語られないリーダーシップの資質:愛嬌
ソフトブレーンの創業者の宋文洲さんがtwitter上でつぶやいた言葉が面白いと感じた。
『菅総理の不人気理由の一つは彼の愛嬌のない言葉にあるだろう。小泉元総理の人気理由の一つはその愛嬌たっぷりのトークにあるだろう。リーダーシップの無さばかりが強調されるが、セックスの不相性を価値観の相違に転嫁する夫婦のようなもんだ。』
彼の性格に加え、中国人という立場もあって、大胆な表現をする宋さんだが、リーダーシップを形作る要素のひとつに「愛嬌」があるというのは興味深い。
「愛嬌」という言葉を英語で表すのは難しい。
直訳するとlovablenessとかwinsomenessなのだろうが、大人に対する褒め言葉に私は聞こえない。
でも、日本におけるビジネスの世界で「あいつは愛嬌があるよね」という言葉は、ちょっとおどけたトーンではあるが、明らかに褒め言葉だ。

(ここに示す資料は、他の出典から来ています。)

(* ===== verification/VfsHeap.v ===== *)
(** * The virtual file system on the kernel heap

    [VfsHost] and [VfsLaws] discharged by the model of the kernel heap: the
    theorems of [VfsHistory] hold of the file system and the heap together.  The
    memory file system is the only backend here. *)

From S2P Require Import Prelude KernelEnv Heap HeapBlocks HeapSteps HeapSpec.
From S2P Require Import MemFs MemFsTree MemFsSpec Vfs VfsSpec VfsFiles VfsOps VfsHistory.

Definition no_backend {E : Type} : VFSBackendOps E := {|
  read_dir_entry := None; get_file_info := None; read_file := None; write_file := None; touch_file := None;
  delete_file := None; mkdir := None; rmdir := None; rename_path := None |}.

(** The live allocations: the payload's address and the size asked for. *)
Definition heap_blocks (h : HeapState) : gmap Z Z :=
  kmap (Z.add HEADER_SIZE) (map_imap (fun b _ => snd <$> allocation h (HEADER_SIZE + b)) (mem h)).

Lemma heap_blocks_lookup h p : heap_inv h -> heap_blocks h !! p = snd <$> allocation h p.
Proof.
  intros Hi. unfold heap_blocks. replace p with (HEADER_SIZE + (p - HEADER_SIZE)) at 1 by lia. rewrite lookup_kmap by (intros x y ?; lia).
  rewrite map_lookup_imap. replace (HEADER_SIZE + (p - HEADER_SIZE)) with p by lia. destruct (mem h !! (p - HEADER_SIZE)) as [x|] eqn:Hx; [done|]. cbn.
  destruct (allocation h p) as [[n r]|] eqn:Ha; [|done]. destruct Hi as (L & Hw & Hm). rewrite (allocation_mid _ _ _ Hm) in Ha. apply alloc_Some in Ha as (Hb & _).
  pose proof (bo_magic _ (co_blocks _ _ (mid_chain _ _ _ Hm) _ Hb)) as Hmag. unfold hget in Hmag. rewrite lookup_total_alt, Hx in Hmag. done.
Qed.

Section OnHeap.
Context {E : Type} `{KernelEnv E} `{HeapVm E}.

Definition heap_kmalloc (n : Z) (e : HeapState * E) : Z * (HeapState * E) :=
  match kmalloc n e.1 e.2 with Some (p, h, e') => (p, (h, e')) | None => (0, e) end.
Definition heap_kfree (p : Z) (e : HeapState * E) : HeapState * E :=
  match kfree p e.1 e.2 with Some (h, e') => (h, e') | None => e end.
#[export] Instance heap_host : VfsHost (HeapState * E) := {|
  backend_ops _ := no_backend; vfs_kmalloc := heap_kmalloc; vfs_kfree := heap_kfree |}.

Lemma heap_block_alloc h p n : heap_inv h -> heap_blocks h !! p = Some n -> exists a, allocation h p = Some (a, n) /\ n <= a.
Proof using.
  intros Hi. rewrite heap_blocks_lookup by done. intros ([a r] & Ha & ->)%fmap_Some_1. exists a. split; [done|].
  destruct (inv_apart h Hi) as [[Hr _] _]. by destruct (Hr p a r Ha) as (_ & _ & _ & _ & ?).
Qed.
Lemma heap_apart h p n q m : heap_inv h -> heap_blocks h !! p = Some n -> heap_blocks h !! q = Some m -> p <> q -> p + n <= q \/ q + m <= p.
Proof using.
  intros Hi Hp Hq Hne. destruct (heap_block_alloc h p n Hi Hp) as (a & Ha & Hna), (heap_block_alloc h q m Hi Hq) as (b & Hb & Hmb).
  destruct (inv_apart h Hi) as [[_ Hap] _]. destruct (decide (p < q)) as [Hlt|Hge]; [left | right].
  - pose proof (Hap p q a n b m Ha Hb Hlt). lia.
  - pose proof (Hap q p b m a n Hb Ha ltac:(lia)). lia.
Qed.
Lemma heap_kmalloc_law n e : heap_inv e.1 -> 0 < n <= 2 ^ 31 -> let '(p, e') := heap_kmalloc n e in
  heap_inv e'.1 /\ ((p = 0 /\ heap_blocks e'.1 = heap_blocks e.1) \/ (p <> 0 /\ heap_blocks e.1 !! p = None /\ heap_blocks e'.1 = <[p := n]> (heap_blocks e.1))).
Proof using.
  intros Hi Hn. unfold heap_kmalloc. destruct (kmalloc_effect e.1 n e.2 Hi) as (p & h & e' & -> & Hi' & Hcase); [split; lia|]. cbn [fst snd]. split; [done|].
  destruct Hcase as [(-> & Hsame & _)|(_ & Hp & Hnone & (a & Hnew & _) & Hold)]; [left | right].
  - split; [done|]. apply map_eq. intros q. rewrite !heap_blocks_lookup by done. by rewrite Hsame.
  - split; [done|]. split; [rewrite heap_blocks_lookup by done; by rewrite Hnone|]. apply map_eq. intros q. rewrite heap_blocks_lookup by done.
    destruct (decide (q = p)) as [->|Hq]; [by rewrite lookup_insert_eq, Hnew|]. rewrite lookup_insert_ne by congruence. rewrite heap_blocks_lookup, Hold by done. done.
Qed.
Lemma heap_kfree_law p e : heap_inv e.1 -> is_Some (heap_blocks e.1 !! p) -> heap_inv (heap_kfree p e).1 /\ heap_blocks (heap_kfree p e).1 = delete p (heap_blocks e.1).
Proof using.
  intros Hi [n Hp]. destruct (heap_block_alloc e.1 p n Hi Hp) as (a & Ha & _). unfold heap_kfree.
  destruct (kfree_effect e.1 p e.2 Hi) as (h & e' & -> & Hi' & Hnone & Hold); [left; by eexists|]. cbn [fst]. split; [done|].
  apply map_eq. intros q. rewrite heap_blocks_lookup by done. destruct (decide (q = p)) as [->|Hq]; [by rewrite lookup_delete_eq, Hnone|].
  rewrite lookup_delete_ne by congruence. rewrite heap_blocks_lookup, Hold by done. done.
Qed.

#[export, refine] Instance heap_laws : VfsLaws (HeapState * E) := {|
  host_ok e := heap_inv e.1; blocks e := heap_blocks e.1 |}.
Proof.
  - intros e p n q m. apply heap_apart.
  - intros n e. apply heap_kmalloc_law.
  - intros p e. apply heap_kfree_law.
  - done.
  - done.
  - done.
  - done.
  - intros o f ctx path e _ Hin. cbn in Hin. set_solver.
  - done.
Defined.

(** C29: The virtual file system on the kernel heap, with the memory file system as its only backend.  After any history of file
    system calls from [vfs_init] on a sound heap, in which no write ends past 2^31 bytes in its file (position plus length; beyond
    that [vfs_write] may not return, [vfs_write_hangs], or the sum wraps), the heap is sound, every open file's buffer is a
    live allocation of the heap, large enough for the file's bytes and inside the
    heap's window, and the buffers of two open files do not overlap. *)
Theorem vfs_on_heap_safe s h (e : E) : vfs_reachable s (h, e) ->
  heap_inv h /\
  (forall fd, is_slot fd -> holds_file (file_at s fd) = true -> let f := file_at s fd in
     exists n, allocation h (f_buffer f) = Some (n, capacity f) /\ 0 <= f_size f <= capacity f /\ capacity f <= n /\
       VM_KERNEL_HEAP_BASE <= f_buffer f /\ f_buffer f + n <= VM_KERNEL_HEAP_LIMIT) /\
  (forall fd fd', is_slot fd -> is_slot fd' -> fd <> fd' -> holds_file (file_at s fd) = true -> holds_file (file_at s fd') = true ->
     f_buffer (file_at s fd) + capacity (file_at s fd) <= f_buffer (file_at s fd') \/ f_buffer (file_at s fd') + capacity (file_at s fd') <= f_buffer (file_at s fd)).
Proof using.
  intros Hr. destruct (reachable_good _ _ Hr) as [[Hok Hv] _]. cbn in Hok, Hv. split; [done|].
  assert (forall fd, is_slot fd -> holds_file (file_at s fd) = true -> file_ok (heap_blocks h) (file_at s fd)) as Hfile.
  { intros fd Hfd Hf. pose proof (vi_slot _ _ Hv fd Hfd) as Hs. unfold slot_ok in Hs. by rewrite Hf in Hs. }
  split.
  - intros fd Hfd Hf f. destruct (Hfile fd Hfd Hf) as (_ & Hb & Hsz & _). fold f in Hb, Hsz. destruct (heap_block_alloc h _ _ Hok Hb) as (n & Ha & Hn).
    exists n. destruct (inv_apart h Hok) as [[Hrange _] _]. destruct (Hrange _ _ _ Ha) as (_ & ? & ? & _). split; [done|]. lia.
  - intros fd fd' Hfd Hfd' Hne Hf Hf'. destruct (Hfile fd Hfd Hf) as (Hb0 & Hb & _), (Hfile fd' Hfd' Hf') as (_ & Hb' & _).
    apply (heap_apart h); [done | done | done |]. by apply (vi_apart _ _ Hv).
Qed.
End OnHeap.

(** ** Witnesses

    The root is the memory file system; [/a] is open for reading and writing, and
    three bytes have been written to it. *)

Definition no_files : VfsState := {|
  mounts := replicate 4 inhabitant; open_files := replicate 8 inhabitant; memfs := demo_table; memory := ∅ |}.
Lemma no_files_shape : vfs_shape no_files.
Proof. split; [done|]. split; [done | apply demo_shape]. Qed.
#[export] Instance op_fits_dec o f : Decision (op_fits o f).
Proof. destruct o; cbn; apply _. Defined.
#[export] Instance vfs_op_fits_dec o s : Decision (vfs_op_fits o s).
Proof. destruct o; cbn; apply _. Defined.
Fixpoint demo_from (ops : list vfs_op) (s : VfsState) (e : HeapState * unit) : option (VfsState * (HeapState * unit)) :=
  match ops with
  | [] => Some (s, e)
  | o :: ops => if decide (vfs_op_fits o s) then match run_vfs_op o s e with Some (s, e) => demo_from ops s e | None => None end else None
  end.
Lemma demo_from_reachable ops : forall s e s' e', vfs_reachable s e -> demo_from ops s e = Some (s', e') -> vfs_reachable s' e'.
Proof.
  induction ops as [|o ops IH]; intros s e s' e' Hr; cbn [demo_from]; [by intros [= <- <-]|]. case_decide as Hf; [|done].
  destruct (run_vfs_op o s e) as [[s1 e1]|] eqn:Ho; [|done]. apply IH. by eapply reach_op.
Qed.
Definition demo_ops : list vfs_op := [VMountMemfs (Some [SLASH]); VOpen (Some [SLASH; 97]) 7 1; VFile 0 (FWrite [1; 2; 3])].
Definition demo_run : option (VfsState * (HeapState * unit)) :=
  demo_from demo_ops (vfs_init no_files (booted, tt)).1 (vfs_init no_files (booted, tt)).2.
Definition demo_s : VfsState := match demo_run with Some (s, _) => s | None => no_files end.
Definition demo_e : HeapState * unit := match demo_run with Some (_, e) => e | None => (booted, tt) end.
Lemma booted_ok : @host_ok _ _ heap_laws (booted, tt).
Proof. exact (heap_reachable_inv _ _ booted_reachable). Qed.
Lemma demo_run_reachable s e : demo_run = Some (s, e) -> vfs_reachable s e.
Proof. unfold demo_run. apply demo_from_reachable. exact (reach_init no_files (booted, tt) no_files_shape booted_ok). Qed.
Lemma demo_runs : match demo_run with Some _ => true | None => false end = true.
Proof. vm_compute. reflexivity. Qed.
Lemma demo_reachable : vfs_reachable demo_s demo_e.
Proof.
  pose proof demo_runs as Hs. pose proof demo_run_reachable as Hr. unfold demo_s, demo_e. destruct demo_run as [[s e]|]; [|discriminate Hs]. by apply Hr.
Qed.
Lemma demo_view : file_view demo_s 0 = Some {| a_bytes := [1; 2; 3]; a_pos := 3; a_mode := 7 |}.
Proof. vm_compute. reflexivity. Qed.
Lemma demo_slot : is_slot 0.
Proof. done. Qed.

Lemma vfs_file_refines_witness : exists r s' e', run_file_op 0 (FSeek 1 VFS_SEEK_SET) demo_s demo_e = Some (r, s', e') /\ vfs_safe e' s' /\
  file_view s' 0 = Some {| a_bytes := [1; 2; 3]; a_pos := 1; a_mode := 7 |}.
Proof.
  assert (holds_file (file_at demo_s 0) = true) as Hf by (vm_compute; reflexivity).
  destruct (vfs_file_refines demo_s demo_e 0 (FSeek 1 VFS_SEEK_SET) (proj1 (reachable_good _ _ demo_reachable)) demo_slot Hf I) as (r & s' & e' & Hr & Hs & _ & a & a' & Ha & Ha' & Hst).
  exists r, s', e'. split; [done|]. split; [done|]. rewrite demo_view in Ha. injection Ha as <-. destruct Hst as [_ ->]. exact Ha'.
Defined.
Lemma vfs_close_writes_back_witness : let '(r, s', e') := vfs_close 0 demo_s demo_e in
  r = VFS_OK /\ vfs_read_file (Some [SLASH; 97]) 16 s' e' = (VFS_OK, Some [1; 2; 3], e').
Proof.
  assert (vfs_find_mount (Some (f_path (file_at demo_s 0))) demo_s = Some (0, [97])) as Hf by (vm_compute; reflexivity).
  assert (m_ops (aget (mounts demo_s) 0) = g_memfs_backend_ops) as Hm by (vm_compute; reflexivity).
  pose proof (vfs_close_writes_back demo_s demo_e 0 _ 0 [97] (reachable_good _ _ demo_reachable) demo_slot demo_view Hf Hm) as Hc.
  assert ((vfs_close 0 demo_s demo_e).1.1 = VFS_OK) as Hok by (vm_compute; reflexivity).
  assert ((f_dirty (file_at demo_s 0) =? 0) = false) as Hd by (vm_compute; reflexivity).
  assert (f_path (file_at demo_s 0) = [SLASH; 97]) as Hp by (vm_compute; reflexivity).
  destruct (vfs_close 0 demo_s demo_e) as [[r s'] e']. destruct Hc as (_ & Hc & _). split; [done|]. destruct (Hc Hok) as [_ Hrd]. rewrite Hd, Hp in Hrd. apply Hrd.
  vm_compute. discriminate.
Defined.
Lemma vfs_histories_safe_witness : vfs_reachable demo_s demo_e /\ vfs_inv (blocks demo_e) demo_s.
Proof. split; [exact demo_reachable|]. apply (vfs_histories_safe demo_s demo_e demo_reachable). Defined.
Lemma vfs_on_heap_safe_witness : heap_inv demo_e.1 /\ exists n, allocation demo_e.1 (f_buffer (file_at demo_s 0)) = Some (n, 64).
Proof.
  destruct (vfs_on_heap_safe demo_s demo_e.1 demo_e.2) as (Hi & Hf & _); [rewrite <- (surjective_pairing demo_e); exact demo_reachable|]. split; [done|].
  destruct (Hf 0 demo_slot ltac:(vm_compute; reflexivity)) as (n & Hn & _). exists n.
  assert (capacity (file_at demo_s 0) = 64) as Hc by (vm_compute; reflexivity). by rewrite Hn, Hc.
Defined.

(** ** Two consequences of a write-back that can fail or a capacity that cannot grow *)

(** A write that ends past 2^31 does not return. *)
Lemma vfs_write_hangs : let '(_, _, s) := vfs_seek 0 0x7FFFFFFF VFS_SEEK_SET demo_s in vfs_write 0 (Some [1; 2]) 2 s demo_e = None.
Proof. vm_compute. reflexivity. Qed.
(** A file of 300 bytes cannot be stored: closing all files of the process leaves it open. *)
Definition large_s : option (VfsState * (HeapState * unit)) := demo_from [VFile 0 (FWrite (replicate 300 7)); VCloseAll 1] demo_s demo_e.
Lemma vfs_close_all_leaves : match large_s with Some (s, _) => vfs_count_open_for_owner 1 s = 1 | None => False end.
Proof. vm_compute. reflexivity. Qed.
(** The first write of more than 64 bytes to an empty file loses the first buffer:
    no file is open and one allocation is left. *)
Definition leak_run : option (VfsState * (HeapState * unit)) :=
  demo_from [VMountMemfs (Some [SLASH]); VOpen (Some [SLASH; 97]) 7 1; VFile 0 (FWrite (replicate 65 7)); VClose 0]
    (vfs_init no_files (booted, tt)).1 (vfs_init no_files (booted, tt)).2.
Lemma vfs_growth_leaks : match leak_run with Some (s, (h, _)) => vfs_count_open_for_owner 1 s = 0 /\ map_to_list (heap_blocks h) = [(0x40000030, 64)] | None => False end.
Proof. vm_compute. split; reflexivity. Qed.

『ひょうきんで憎めない。相手の気持ちをなごませるのが上手。甘え(人にものを頼むのが)上手で、適度にすきがあって、気の置けない人。
=>でも、そこそこ自立しているから、思わず周囲が助けてあげたくなるような人。だから、あいつと仕事をしたがる人が多いし、あいつと仕事をするとうまくいく。』
のようなニュアンスを私は感じるのだ。
そういう観点からの「愛嬌」の同意語には「素直」があり、多くのビジネスマンはその資質が好きである。
好んではいるのだが、表だって、それがリーダーの資質のひとつであると語る人は少ないだろう。
「リーダー=進むべく道を指し示す人」の側面から考えると、なんとも反対の資質と言えなくもない。
しかしながら、「リーダー=進むべく道の賛同者を増やし一緒に進む人」という側面から見れば、確かに愛嬌はリーダーシップに必要な資質である。
このような資質は表だって語られることが少ないのはどうしてだろう?
生まれ持っての資質で後天的に獲得できるようなスキルの匂いがしないからだろうか?
リーダーシップに「父権主義」的な匂いを感じ、その観点から嫌われるのであろうか?
「愛嬌」という言葉でこの資質を表現するのが日本的だとしても、他の国でもこのような資質は重要視されていると思う。
例えばアメリカでは愛嬌の代わりに「ユーモアのセンス」という言葉で、リーダーに必要な資質として表だって言われている。
またブッシュとゴアが戦った大統領選で「すきのない理知的なお兄さん」より「やんちゃな憎めない兄貴分」が勝ったのはまさしく「愛嬌」の要素を当時のアメリカ人が重要視した表れだと思うのだが。
ちなみにビジネスにおける「愛嬌」や「素直」は後天的に獲得できるスキルだと私は思っている。
一緒に仕事をしたい、助けてあげたいと思わせる働き方は、ひとつではなく、個人個人のやりかたで達成できるものだから。